Work instruction: Everything from the line containing "Definition getHourlyTrafficFactor (hour" through the end of the entries below must be set down exactly, and nothing else.

▽

Definition getDriverOrders (driverId token : string)
    (params : option QueryParams) : Client Json :=
  request ("/orders/driver/" +:+ driverId +:+ optionalQuery params)
          (authorized "GET" token None).

Definition getAvailableOrders (token : string) (params : option QueryParams) : Client Json :=
  request ("/orders/available" +:+ optionalQuery params) (authorized "GET" token None).

Definition getOrderStatistics (token : string) (startDate endDate : option string)
  : Client Json :=
  let params : QueryParams :=
    (if JS.truthy_opt startDate then [("startDate", QString <$> startDate)] else [])
    ++ (if JS.truthy_opt endDate then [("endDate", QString <$> endDate)] else []) in
  request ("/orders/statistics" +:+ buildQueryString params)
          (authorized "GET" token None).

Definition healthCheck : Client Json :=
  request "/health" (mkRequestInit (Some "GET") ∅ None).

(** The public methods of [ApiService]. *)
Inductive Method :=
| login_ (credentials : LoginCredentials)
| register_ (userData : RegisterData)
| verifyToken_ (token : string)
| logout_ (token : string)
| refreshToken_ (token : string)
| getAllUsers_ (token : string)
| getUserById_ (id token : string)
| createUser_ (userData : RegisterData)
| updateUser_ (id : string) (userData : UserPatch) (token : string)
| updatePassword_ (id : string) (passwordData : UpdatePasswordData) (token : string)
| deleteUser_ (id token : string)
| getUsersByRole_ (role : Role) (token : string)
| getAllGasCylinders_ (token : option string)
| getGasCylinderById_ (id : string) (token : option string)
| createGasCylinder_ (cylinderData : NewGasCylinder) (token : string)
| updateGasCylinder_ (id : string) (cylinderData : GasCylinderPatch) (token : string)
| deleteGasCylinder_ (id token : string)
| createOrder_ (orderData : CreateOrderPayload) (token : string)
| getAllOrders_ (token : string) (params : option QueryParams)
| getOrderById_ (id token : string)
| getOrderByNumber_ (orderNumber token : string)
| updateOrder_ (id : string) (orderData : UpdateOrderPayload) (token : string)
| updateOrderStatus_ (id : string) (status : OrderStatus) (token : string)
| updatePaymentStatus_ (id : string) (paymentStatus : PaymentStatus) (token : string)
| assignOrderToDriver_ (orderId driverId token : string)
| cancelOrder_ (id token : string)
| deleteOrder_ (id token : string)
| getCustomerOrders_ (customerId token : string) (params : option QueryParams)
| getDriverOrders_ (driverId token : string) (params : option QueryParams)
| getAvailableOrders_ (token : string) (params : option QueryParams)
| getOrderStatistics_ (token : string) (startDate endDate : option string)
| healthCheck_.
Definition getCurrentTrafficConditions (w : World) : list call * list TrafficCondition :=
  match sdk w with
  | Rejected _ => ([], [])
  | Resolved false => ([], [])
  | Resolved true =>
      let conditions := map fromRecord (cached w) in
      let recentRealConditions :=
        if (0 <? length conditions)%nat
        then filter_from (fun index condition => isRecentReal (clock w index) condition)
                         0 conditions
        else [] in
      if (0 <? length recentRealConditions)%nat
      then ([GetTrafficConditions], recentRealConditions)
      else
        let realConditions := live w in
        if (0 <? length realConditions)%nat
        then ([GetTrafficConditions; FetchRealTrafficData;
               SaveConditionsToCache realConditions], realConditions)
        else ([GetTrafficConditions; FetchRealTrafficData;
               GenerateLocationAwareSimulation], simulated w)
  end.

(** ** Hourly forecast, on doubles *)

Record HourPrediction : Type := {
  time : string;
  congestionLevel : float;
  hourConfidence : float;
}.

Record Factors : Type := {
  weather : float;
  events : float;
  historical : float;
  realTime : float;
}.

Record TrafficPrediction : Type := {
  predictionTimestamp : Date;
  predictions : list HourPrediction;
  accuracy : float;
  factors : Factors;
}.

Definition severityValue (s : Severity) : float :=
  match s with
  | low => 25
  | moderate => 50
  | high => 75
  | severe => 90
  end%float.

Definition calculateCurrentCongestionLevel (conditions : list TrafficCondition) : float :=
  if Nat.eqb (length conditions) 0 then 20%float
  else
    let avgSeverity :=
      (fold_left (fun sum condition => sum + severityValue (severity condition))
                 conditions 0
       / Double.of_nat (length conditions))%float in
    Double.Math_round avgSeverity.

Definition trafficPatterns (hour : nat) : option float :=
  match hour with
  | 0 => Some 0.2 | 1 => Some 0.15 | 2 => Some 0.1
  | 3 => Some 0.1 | 4 => Some 0.15 | 5 => Some 0.3
  | 6 => Some 0.6 | 7 => Some 0.9 | 8 => Some 1.2
  | 9 => Some 0.8 | 10 => Some 0.6 | 11 => Some 0.7
  | 12 => Some 0.8 | 13 => Some 0.7 | 14 => Some 0.6
  | 15 => Some 0.7 | 16 => Some 0.9 | 17 => Some 1.3
  | 18 => Some 1.1 | 19 => Some 0.8 | 20 => Some 0.6
  | 21 => Some 0.5 | 22 => Some 0.4 | 23 => Some 0.3
  | _ => None
  end%float%nat.

(** [trafficPatterns[hour] || 0.5] *)
Definition getHourlyTrafficFactor (hour : nat) : float :=
  match trafficPatterns hour with
  | Some factor => if Double.truthy factor then factor else 0.5%float
  | None => 0.5%float
  end.

Definition formatHour (hour : nat) : string :=
  let period := if (12 <=? hour)%nat then "PM" else "AM" in
  let displayHour :=
    if Nat.eqb hour 0 then 12%nat
    else if (12 <? hour)%nat then (hour - 12)%nat else hour in
  pretty displayHour +:+ " " +:+ period.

△

Reply to the task:
Definition getHourlyTrafficFactor (hour : nat) : float :=
  match trafficPatterns hour with
  | Some factor => if Double.truthy factor then factor else 0.5%float
  | None => 0.5%float
  end.

Definition formatHour (hour : nat) : string :=
  let period := if (12 <=? hour)%nat then "PM" else "AM" in
  let displayHour :=
    if Nat.eqb hour 0 then 12%nat
    else if (12 <? hour)%nat then (hour - 12)%nat else hour in
  pretty displayHour +:+ " " +:+ period.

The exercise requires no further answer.